Carrithers, David W., Michael A. Mosher, and Paul A. Rahe, eds. Montesquieu’s Wetenschap der Politiek: Essays on “The Spirit of Laws.” Lanham, MD: Rowman & Littlefield, 2001.

Cotta, S. Montesquieu e la scienza della societa. Turijn, 1953.

Dedieu, J. Montesquieu, l’homme et l’oeuvre. Parijs, 1913.

Destutt de Tracy, Comte Antoine-Louise-Claude. Commentaar en bespreking van Montesquieu’s Geest der Wetten. Vertaald door Thomas Jefferson. Philadelphia: Burt Franklin, 1969.

Dodds, Muriel. Les récits de voyages: Bronnen van de l’Esprit des lois van Montesquieu. Parijs, 1929.

Durkheim, Émile. Montesquieu et Rousseau. Parijs, 1953. Vertaald door Ralph Manheim als Montesquieu en Rousseau. Ann Arbor: University of Michigan Press, 1960.

Fletcher, F. T. H. Montesquieu and English Politics. Londen: Arnold, 1939.

Hulliung, Mark. Montesquieu and the Old Regime. Berkeley: University of California Press, 1976.

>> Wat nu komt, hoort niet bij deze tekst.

(* ===== verification/Fields.v ===== *)
(** Fields of a register: single bits and the two-bit MPP, as the code sets,
    clears and tests them, with the tactics that compute a field after any
    sequence of such updates; and the register file of a trap. *)

From S2P Require Import Prelude Arch Csr.
From Stdlib Require Import Btauto.

#[local] Open Scope Z_scope.

(** * Fields of a register *)

Section Bits.
Context {AR : Arch}.

Definition bit (v n : Z) : bool := truth (Z.land v (BIT n)).
Definition bit_on (v n : Z) : Z := Z.lor v (BIT n).
Definition bit_off (v n : Z) : Z := Z.land v (unot (BIT n)).
Definition MSTATUS_MPP : Z := 3 * 2 ^ 11.


Lemma bit_testbit (v k : Z) : 0 <= k < XLEN -> bit v k = Z.testbit v k.
Proof. intros Hk. unfold bit. rewrite BIT_small by done. apply truth_bit. lia. Qed.

Lemma bit_on_ulong (v k : Z) : is_ulong v -> is_ulong (bit_on v k).
Proof. intros Hv. apply is_ulong_lor; [done|apply wrap_range]. Qed.

Lemma bit_off_ulong (v k : Z) : is_ulong v -> is_ulong (bit_off v k).
Proof. intros Hv. apply is_ulong_land; [done|apply wrap_range]. Qed.

Lemma testbit_on (v k i : Z) : 0 <= k < XLEN -> 0 <= i -> Z.testbit (bit_on v k) i = (i =? k) || Z.testbit v i.
Proof. intros Hk Hi. unfold bit_on. rewrite BIT_small by done. apply testbit_set; lia. Qed.

Lemma testbit_off (v k i : Z) : is_ulong v -> 0 <= k < XLEN -> 0 <= i ->
  Z.testbit (bit_off v k) i = negb (i =? k) && Z.testbit v i.
Proof. intros Hv Hk Hi. unfold bit_off. rewrite land_unot, BIT_small by done. apply testbit_clear; lia. Qed.

Lemma off_two (v j k : Z) : is_ulong v -> Z.land v (unot (Z.lor (BIT j) (BIT k))) = bit_off (bit_off v j) k.
Proof.
  intros Hv. pose proof (bit_off_ulong v j Hv) as Hj. unfold bit_off in *.
  rewrite (land_unot v (Z.lor _ _)), (land_unot (Z.land v _)), land_unot by done.
  bitwise. destruct (Z.testbit v i), (Z.testbit (BIT j) i), (Z.testbit (BIT k) i); done.
Qed.

Lemma MPP_bits : MSTATUS_MPP = Z.lor (BIT 11) (BIT 12).
Proof. unfold MSTATUS_MPP. pose proof XLEN_bounds. rewrite !BIT_small by lia. done. Qed.

Lemma off_MPP (v : Z) : is_ulong v -> Z.land v (unot MSTATUS_MPP) = bit_off (bit_off v 11) 12.
Proof. intros Hv. rewrite MPP_bits. by apply off_two. Qed.

Lemma on_PRV_S (v : Z) : Z.lor v (ushl PRV_S MSTATUS_MPP_SHIFT) = bit_on v 11.
Proof. done. Qed.

Lemma off_three (v a b : Z) : is_ulong v ->
  Z.land v (unot (Z.lor (Z.lor (BIT a) (BIT b)) MSTATUS_MPP)) = bit_off (bit_off (bit_off (bit_off v a) b) 11) 12.
Proof.
  intros Hv. rewrite <- off_MPP by (by apply bit_off_ulong, bit_off_ulong). rewrite <- off_two by done.
  assert (is_ulong (Z.land v (unot (Z.lor (BIT a) (BIT b))))) as Hab by (apply is_ulong_land; [done|apply wrap_range]).
  rewrite (land_unot v (Z.lor (Z.lor _ _) _)), (land_unot (Z.land v _)), land_unot by done.
  bitwise. destruct (Z.testbit v i); cbn; [|done]. destruct (Z.testbit (BIT a) i), (Z.testbit (BIT b) i); done.
Qed.

Lemma MPP_value (v : Z) : is_ulong v -> Z.testbit v 12 = false ->
  get_field_ul v MSTATUS_MPP = if Z.testbit v 11 then PRV_S else PRV_U.
Proof.
  intros Hv H12. unfold get_field_ul.
  assert (Z.land MSTATUS_MPP (unot (MSTATUS_MPP -! 1)) = 2 ^ 11) as ->.
  { destruct XLEN_cases as [E|E]; unfold unot, usub, wrap; rewrite E; reflexivity. }
  assert (Z.land v MSTATUS_MPP = if Z.testbit v 11 then 2 ^ 11 else 0) as ->; [|by destruct (Z.testbit v 11)].
  rewrite MPP_bits. pose proof XLEN_bounds. rewrite !BIT_small by lia. bitwise. rewrite !Z.pow2_bits_eqb by lia.
  destruct (Z.eqb_spec 11 i) as [E1|], (Z.eqb_spec 12 i) as [E2|]; try lia; cbn [orb].
  - rewrite <- E1. destruct (Z.testbit v 11); done.
  - rewrite <- E2, H12. destruct (Z.testbit v 11); done.
  - rewrite andb_false_r. destruct (Z.testbit v 11); [|by rewrite Z.bits_0].
    rewrite Z.pow2_bits_eqb by lia. destruct (Z.eqb_spec 11 i); [lia|done].
Qed.

Lemma MPP_is_S (v : Z) : is_ulong v -> Z.testbit v 12 = false -> (get_field_ul v MSTATUS_MPP =? PRV_S) = Z.testbit v 11.
Proof. intros Hv H12. rewrite MPP_value by done. by destruct (Z.testbit v 11). Qed.
End Bits.

(** Words in fields, and the bits they have. *)
Create HintDb fields.
#[export] Hint Resolve bit_on_ulong bit_off_ulong : fields.

Ltac ulong :=
  repeat match goal with
  | |- is_ulong (bit_on _ _) => apply bit_on_ulong
  | |- is_ulong (bit_off _ _) => apply bit_off_ulong
  | |- is_ulong (if ?b then _ else _) => destruct b
  end; try done.

Ltac fields :=
  repeat match goal with
  | |- context [Z.testbit (if ?b then ?x else ?y) ?i] =>
      replace (Z.testbit (if b then x else y) i) with (if b then Z.testbit x i else Z.testbit y i) by (by destruct b)
  | |- context [Z.testbit (bit_on ?v ?k) ?i] => rewrite (testbit_on v k i) by lia
  | |- context [Z.testbit (bit_off ?v ?k) ?i] => rewrite (testbit_off v k i) by (lia || ulong)
  end.

(** Decide the comparisons of numerals, and what is left over booleans. *)
Ltac bools :=
  repeat match goal with
  | |- context [?a =? ?b] =>
      let r := eval vm_compute in (a =? b) in
      lazymatch r with true => idtac | false => idtac end; change (a =? b) with r
  end; try btauto.

(** Whether S-mode has trapped traps in S-mode ([hart.c]). *)
Definition hart_smode_double_trap_enabled {AR : Arch} {F : Features} (c : csr_file) : bool :=
  hart_has HART_FEAT_SSDBLTRP &&
  match arch_xlen with
  | RV64 => bit (csr_read c CSR_MENVCFG) ENVCFG_DTE_BIT
  | RV32 => bit (csr_read c CSR_MENVCFGH) (ENVCFG_DTE_BIT - 32)
  end.

(** * The registers of a trap *)

(** [struct trap_regs] of [arch/riscv/include/arch/trap.h]: x0 to x31 by
    number, mepc and mstatus. *)
Record trap_regs : Set := TrapRegs { tr_x : list Z; tr_mepc : Z; tr_mstatus : Z }.

#[export] Instance trap_regs_eta : Settable trap_regs :=
  fun r => TrapRegs (tr_x r) (tr_mepc r) (tr_mstatus r).

(** Register numbers *)
Definition A0 : Z := 10.
Definition A1 : Z := 11.
Definition A2 : Z := 12.
Definition A3 : Z := 13.
Definition A4 : Z := 14.
Definition A5 : Z := 15.
Definition A6 : Z := 16.
Definition A7 : Z := 17.

(** [*trap_reg(regs, n)] *)
Definition trap_reg (regs : trap_regs) (n : Z) : Z := default 0 (tr_x regs !! Z.to_nat n).
Definition trap_reg_set (regs : trap_regs) (n v : Z) : trap_regs :=
  regs <| tr_x := <[Z.to_nat n := v]> (tr_x regs) |>.

(** 32 registers, all words. *)
Definition trap_regs_wf {AR : Arch} (regs : trap_regs) : Prop :=
  length (tr_x regs) = 32%nat /\ Forall is_ulong (tr_x regs) /\
  is_ulong (tr_mepc regs) /\ is_ulong (tr_mstatus regs).

Lemma trap_reg_set_get (regs : trap_regs) (n m v : Z) :
  length (tr_x regs) = 32%nat -> 0 <= n < 32 -> 0 <= m ->
  trap_reg (trap_reg_set regs n v) m = if decide (n = m) then v else trap_reg regs m.
Proof.
  intros Hl Hn Hm. unfold trap_reg, trap_reg_set, field_update. cbn [tr_x]. case_decide as E.
  - subst m. rewrite list_lookup_insert_eq by lia. done.
  - rewrite list_lookup_insert_ne by lia. done.
Qed.

(** A register written with the value it had. *)
Lemma trap_reg_set_id (regs : trap_regs) (n v : Z) :
  length (tr_x regs) = 32%nat -> 0 <= n < 32 -> trap_reg regs n = v -> trap_reg_set regs n v = regs.
Proof.
  intros Hl Hn <-. destruct regs as [x pc ms]. unfold trap_reg_set, trap_reg, field_update. cbn [tr_x tr_mepc tr_mstatus] in *.
  f_equal. destruct (lookup_lt_is_Some_2 x (Z.to_nat n)) as [w Hw]; [lia|]. rewrite Hw. cbn. by apply list_insert_id.
Qed.

Lemma trap_reg_set_set (regs : trap_regs) (n v w : Z) :
  trap_reg_set (trap_reg_set regs n v) n w = trap_reg_set regs n w.
Proof. unfold trap_reg_set, field_update. cbn. f_equal. by rewrite list_insert_insert_eq. Qed.
(** ** Adding a region *)

(** [regions[i]] of an array with room for one more: what has a larger order
    moves up one place, from the end down. *)
Fixpoint region_shift (regions : list domain_region) (i : nat) (new : domain_region)
    : list domain_region :=
  match i with
  | O => <[O := new]> regions
  | S i' =>
      match regions !! i' with
      | Some r =>
          if dr_order new <? dr_order r
          then region_shift (<[i := r]> regions) i' new
          else <[i := new]> regions
      | None => regions
      end
  end.

(** [-1] when the array is full. *)
Definition add_region (dom : domain) (base order perm : Z) (mmio : bool) : domain * Z :=
  let nr_regions := length (d_regions dom) in
  if Z.of_nat nr_regions =? d_max_regions dom then (dom, -1)
  else
    let new := DomainRegion base order perm mmio in
    let slot := DomainRegion 0 0 0 false in
    (dom <| d_regions := region_shift (d_regions dom ++ [slot]) nr_regions new |>, 0).

Definition regions_alloc (dom : domain) (max : Z) : domain :=
  dom <| d_regions := [] |> <| d_max_regions := max |>.

(** ** The root domain *)

Definition domain_zero : domain :=
  Domain "" 0 0 hartmask_none hartmask_none hartmask_none 0 [] 0 0 0 0 0 false false false None.

(** [nr_harts] harts in the hart table, all of them the root domain's. *)
Definition root_domain_init (nr_harts boot_hart next_addr next_mode : Z) : domain :=
  let root := domain_zero <| d_name := "root"%string |> <| d_boot_hart := boot_hart |>
    <| d_next_addr := next_addr |> <| d_next_mode := next_mode |>
    <| d_reset_allowed := true |> <| d_suspend_allowed := true |> in
  let root := fst (add_region (regions_alloc root 1) 0 XLEN DOMAIN_PERM_SU_RWX false) in
  for_upto (Z.to_nat nr_harts)
    (fun i root => root <| d_possible := hartmask_set (d_possible root) i |>
                        <| d_assigned := hartmask_set (d_assigned root) i |>) root.

(** ** Well-formed regions *)

(** What [instance_parse] lets through: a naturally aligned power of two
    below the top of the address space, or everything. *)
Definition region_wf (r : domain_region) : Prop :=
  3 <= dr_order r <= XLEN /\ 0 <= dr_perm r /\
  (dr_order r < XLEN -> is_ulong (dr_base r) /\ dr_base r mod 2 ^ dr_order r = 0) /\
  (dr_order r = XLEN -> dr_base r = 0).

(** The end of a region, exclusive. *)
Definition region_end (r : domain_region) : Z := dr_base r + 2 ^ dr_order r.

Lemma region_end_bound (r : domain_region) : region_wf r -> 0 <= dr_base r /\ region_end r <= 2 ^ XLEN.
Proof.
  intros (Ho & _ & Ha & Hx). unfold region_end.
  destruct (decide (dr_order r = XLEN)) as [E|].
  { rewrite (Hx E), E. lia. }
  destruct Ha as [[Hb0 Hb1] Hm]; [lia|]. split; [done|].
  apply Z.mod_divide in Hm as [m Hm]; [|pose proof (pow2_pos (dr_order r)); lia].
  rewrite Hm in *. rewrite (pow2_split XLEN (dr_order r)) in * by lia.
  apply multiple_lt; [apply pow2_pos; lia|lia].
Qed.

Lemma region_last_eq (r : domain_region) : region_wf r -> region_last r = region_end r - 1.
Proof.
  intros Hwf. pose proof (region_end_bound r Hwf) as [H0 He].
  destruct Hwf as (Ho & _ & Ha & Hx). unfold region_last.
  destruct (Z.leb_spec XLEN (dr_order r)).
  - assert (dr_order r = XLEN) as E by lia. unfold region_end.
    rewrite (Hx E), E, unot_eq by (split; [lia|apply pow_XLEN_pos]). lia.
  - rewrite BIT_small by lia. unfold region_end in *. pose proof (pow2_pos (dr_order r) ltac:(lia)).
    unfold usub, uadd. destruct (Z.eq_dec (dr_base r + 2 ^ dr_order r) (2 ^ XLEN)) as [E|E].
    + rewrite E, (wrap_over (2 ^ XLEN)) by lia. rewrite wrap_neg by lia. lia.
    + rewrite (wrap_small (_ + _)) by (split; lia). apply wrap_small. split; lia.
Qed.

(** The permissions asked for are among the region's. *)
Definition perm_granted (r : domain_region) (perm : Z) : Prop := Z.land (dr_perm r) perm = perm.

(** What the loop decides, in terms of ranges of bytes: some region has all
    of the range with the permissions, and no region before it has any. *)
Lemma regions_range_ok_spec (regions : list domain_region) (addr size perm : Z) :
  Forall region_wf regions -> 0 <= addr -> 0 < size ->
  regions_range_ok regions addr (addr + size - 1) perm = true <->
  exists before r after, regions = before ++ r :: after /\
    dr_base r <= addr /\ addr + size <= region_end r /\ perm_granted r perm /\
    Forall (fun r' => overlaps addr (addr + size) (dr_base r') (region_end r') = false) before.
Proof.
  intros Hwf Ha Hs. induction Hwf as [|r regions Hr Hrs IH]; cbn [regions_range_ok].
  { split; [done|]. intros (before & r & after & E & _). by destruct before. }
  rewrite (region_last_eq r Hr).
  assert ((region_end r - 1 <? addr) || (addr + size - 1 <? dr_base r) =
          negb (overlaps addr (addr + size) (dr_base r) (region_end r))) as ->.
  { unfold overlaps. case_cmp; cbn; lia. }
  destruct (overlaps _ _ _ _) eqn:Eo; cbn [negb].
  - split.
    + intros Ht. bool_prop. exists [], r, regions. split_and!; try done; lia.
    + intros (before & r' & after & E & H1 & H2 & H3 & Hb). destruct before as [|r0 before].
      * injection E as <- <-. rewrite !andb_true_iff, !Z.leb_le, Z.eqb_eq. split_and!; try done; lia.
      * injection E as <- ->. apply Forall_cons in Hb as [Hb _]. congruence.
  - rewrite IH. split.
    + intros (before & r' & after & -> & ? & ? & ? & ?). exists (r :: before), r', after.
      split_and!; try done. by constructor.
    + intros (before & r' & after & E & H1 & H2 & H3 & Hb). destruct before as [|r0 before].
      * injection E as <- <-. exfalso. unfold overlaps in Eo. apply andb_false_iff in Eo as [?|?]; bool_prop; lia.
      * injection E as <- ->. apply Forall_cons in Hb as [_ Hb]. by exists before, r', after.
Qed.

Lemma range_last (addr size : Z) :
  is_ulong addr -> is_ulong size -> 0 < size -> addr + size <= 2 ^ XLEN ->
  addr +! size -! 1 = addr + size - 1.
Proof.
  unfold is_ulong. intros Ha Hs Hp Hf. unfold usub, uadd.
  destruct (Z.eq_dec (addr + size) (2 ^ XLEN)) as [E|E].
  - rewrite E, (wrap_over (2 ^ XLEN)) by lia. rewrite wrap_neg by lia. lia.
  - rewrite (wrap_small (_ + _)) by (split; lia). apply wrap_small. split; lia.
Qed.

(** The whole check: what is not rejected is in memory of the domain's with
    the permissions asked for, and clear of the monitor's. *)
Lemma domain_range_ok_iff (memregions : list memregion) (dom : domain) (addr size perm : Z) :
  Forall region_wf (d_regions dom) -> is_ulong addr -> is_ulong size -> 0 < size ->
  domain_range_ok memregions (Some dom) addr size perm = true <->
  monitor_range_clear memregions addr size = true /\
  exists before r after, d_regions dom = before ++ r :: after /\
    dr_base r <= addr /\ addr + size <= region_end r /\ perm_granted r perm /\
    Forall (fun r' => overlaps addr (addr + size) (dr_base r') (region_end r') = false) before.
Proof.
  intros Hwf Ha Hs Hp. unfold domain_range_ok. destruct (Z.eqb_spec size 0); [lia|].
  destruct (monitor_range_clear memregions addr size) eqn:Ec.
  2:{ rewrite orb_true_r. split; [done|]. by intros [? _]. }
  assert (addr + size < 2 ^ XLEN) as Hfit.
  { revert Ec. unfold monitor_range_clear. destruct (addr +! size <? addr) eqn:E; [done|].
    intros _. destruct (Z.le_gt_cases (2 ^ XLEN) (addr + size)); [|done].
    assert ((addr +! size <? addr) = true) by (apply uadd_carry; done). congruence. }
  rewrite range_last by (done || lia).
  destruct (Z.ltb_spec (addr + size - 1) addr); [lia|]. cbn [orb negb].
  rewrite regions_range_ok_spec by (done || unfold is_ulong in *; lia). tauto.
Qed.

(** ** Insertion by size *)

Definition by_order (a b : domain_region) : Prop := dr_order a <= dr_order b.

(** The shifting loop puts the new region behind the last one that is not
    larger. *)
Lemma region_shift_split (l tl : list domain_region) (x new : domain_region) :
  exists l1 l2, l = l1 ++ l2 /\
    region_shift (l ++ x :: tl) (length l) new = l1 ++ new :: l2 ++ tl /\
    Forall (fun r => dr_order new < dr_order r) l2 /\
    (forall r, last l1 = Some r -> dr_order r <= dr_order new).
Proof.
  revert x tl. induction l as [|r l IH] using rev_ind; intros x tl.
  { exists [], []. split_and!; try done. }
  rewrite length_app, Nat.add_1_r. cbn [region_shift].
  rewrite <- app_assoc. cbn [app]. rewrite lookup_app_r, Nat.sub_diag by lia. cbn.
  destruct (Z.ltb_spec (dr_order new) (dr_order r)).
  - replace (<[S (length l):=r]> (l ++ r :: x :: tl)) with (l ++ r :: r :: tl).
    2:{ rewrite insert_app_r_alt by lia. replace (S (length l) - length l)%nat with 1%nat by lia. done. }
    destruct (IH r (r :: tl)) as (l1 & l2 & -> & E & H2 & H1).
    exists l1, (l2 ++ [r]). split_and!.
    + by rewrite app_assoc.
    + rewrite E, <- app_assoc. done.
    + apply Forall_app; split; [done|]. by apply Forall_singleton.
    + done.
  - exists (l ++ [r]), []. split_and!.
    + by rewrite app_nil_r.
    + rewrite insert_app_r_alt by lia. replace (S (length l) - length l)%nat with 1%nat by lia.
      cbn. by rewrite <- app_assoc.
    + constructor.
    + intros r'. rewrite last_snoc. by intros [= <-].
Qed.
Lemma domain_regions_set_slots (rs : list domain_region) (at_ : Z) (c : csr_file) :
  Forall region_wf rs -> at_ + Z.of_nat (length rs) <= CONFIG_RISCV_PMP_COUNT ->
  domain_regions_set grain rs at_ c =
  (slots_set c at_ (Some <$> concat (domain_region_entries <$> rs)), at_ + Z.of_nat (length rs)).
Proof.
  intros Hwf. revert at_ c. induction Hwf as [|r rs Hr Hrs IH]; intros at_ c Hroom; cbn in *.
  { f_equal; lia. }
  destruct (Z.eqb_spec at_ CONFIG_RISCV_PMP_COUNT); [lia|].
  pose proof (domain_region_entries_length r Hr) as Hlen.
  rewrite fmap_app, slots_set_app, length_fmap, Hlen.
  assert (domain_region_entries r = if XLEN <=? dr_order r
    then [(unot 0, Z.lor PMP_A_NAPOT (domain_region_cfg r))]
    else range_entries grain (dr_base r) (BIT (dr_order r)) (domain_region_cfg r)) as E by done.
  destruct (Z.leb_spec XLEN (dr_order r)).
  - rewrite IH by lia. rewrite E. cbn. f_equal. lia.
  - rewrite pmp_range_set_entries, <- E, Hlen, slots_set_entries, IH by lia. f_equal. lia.
Qed.

Lemma pmp_rest_clear_slots (c : csr_file) (at_ : Z) :
  at_ <= CONFIG_RISCV_PMP_COUNT ->
  pmp_rest_clear c at_ = slots_set c at_ (replicate (Z.to_nat (CONFIG_RISCV_PMP_COUNT - at_)) (Some (0, 0))).
Proof.
  intros Hat. unfold pmp_rest_clear. set (n := CONFIG_RISCV_PMP_COUNT - at_) in *.
  assert (0 <= n) as Hn by lia. clearbody n. clear Hat. revert c at_.
  replace n with (Z.of_nat (Z.to_nat n)) by lia. rewrite Nat2Z.id.
  induction (Z.to_nat n) as [|k IH]; intros c at_; [done|].
  rewrite seqZ_cons by lia. replace (Z.pred (Z.of_nat (S k))) with (Z.of_nat k) by lia.
  cbn. rewrite <- IH. done.
Qed.
Lemma isa_has_loop_spec (rounds fuel k : nat) :
  s !! 0%nat = Some SPACE -> (k <= length s)%nat -> (forall i, (i < k)%nat -> ~ word_at t s i) ->
  (length s - k < rounds)%nat -> (length s < fuel)%nat -> (length t < fuel)%nat ->
  exists r, isa_has_loop rounds fuel m (p + Z.of_nat k) ext (Z.of_nat (length t)) = Some r /\
    (r = true <-> exists i, word_at t s i).
Proof.
  intros H0 Hk Hinv Hr Hf Hf'. revert k Hk Hinv Hr. induction rounds as [|rounds IH]; intros k Hk Hinv Hr; [lia|].
  cbn [isa_has_loop].
  destruct (strstr_spec fuel m (p + Z.of_nat k) ext (drop k s) t) as (found & -> & Hfirst);
    [by apply cstring_tail|done|rewrite length_drop; lia|done|]. cbn.
  destruct found as [q|]; cbn in Hfirst.
  - destruct Hfirst as (j & -> & Ho & Hmin). pose proof length_ext.
    replace (p + Z.of_nat k + Z.of_nat j) with (p + Z.of_nat (k + j)) by lia.
    assert (occurs t s (k + j)) as Ho'.
    { apply (occurs_drop _ _ k); [lia|done|]. replace (k + j - k)%nat with j by lia. done. }
    assert (forall i, (i < k + j)%nat -> ~ word_at t s i) as Hbefore.
    { intros i Hi. destruct (decide (i < k)%nat); [by apply Hinv|]. intros (_ & Hoi & _).
      apply (occurs_drop _ _ k) in Hoi; [|lia|done]. apply (Hmin (i - k)%nat); [lia|done]. }
    pose proof (word_test (k + j) H0 Ho') as Htest. destruct (_ && _) eqn:Ht.
    + exists true. split; [done|]. split; [|done]. intros _. exists (k + j)%nat. by apply Htest.
    + pose proof (occurs_length _ _ _ Ho').
      replace (p + Z.of_nat (k + j) + Z.of_nat (length t)) with (p + Z.of_nat (k + j + length t)) by lia.
      apply IH; [lia| |lia]. intros i Hi. destruct (decide (i < k + j)%nat); [by apply Hbefore|].
      destruct (decide (i = k + j)%nat) as [->|]; [intros Hw; by apply Htest in Hw|].
      apply (no_word_inside (k + j)); [done|lia].
  - exists false. split; [done|]. split; [done|]. intros (i & Hw).
    destruct (decide (i < k)%nat) as [Hi|Hi]; [by destruct (Hinv i Hi)|]. destruct Hw as (_ & Ho & _).
    apply (occurs_drop _ _ k) in Ho; [|lia|done]. by destruct (Hfirst _ Ho).
Qed.
End Search.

Manent, Pierre. De stad van de mens. Vertaald door Marc A. LePain. Princeton, NJ: Princeton University Press, 2000.

Pangle, Thomas L. Montesquieu’s Philosophy of Liberalism: A Commentary on the Spirit of the Laws. Chicago: University of Chicago Press, 1973.

Richter, Melvin. De politieke theorie van Montesquieu. Cambridge, U.K.: Cambridge University Press, 1977.

Shackleton, Robert. Essays over Montesquieu en over de Verlichting. Bewerkt door David Gilson en Martin Smith. Oxford: Voltaire Foundation at the Taylor Institution, 1988.

Shackleton, Robert. Montesquieu: A Critical Biography. Londen: Oxford University Press, 1961. Het uitstekende werk over Montesquieu.

Shklar, Judith N. Montesquieu. Oxford: Oxford University Press, 1987.

Sorel, A. Montesquieu. Parijs, 1887.

Maurice Cranston (1967)

Bibliografie bijgewerkt door Philip Reed (2005)

Geef een antwoord

Het e-mailadres wordt niet gepubliceerd.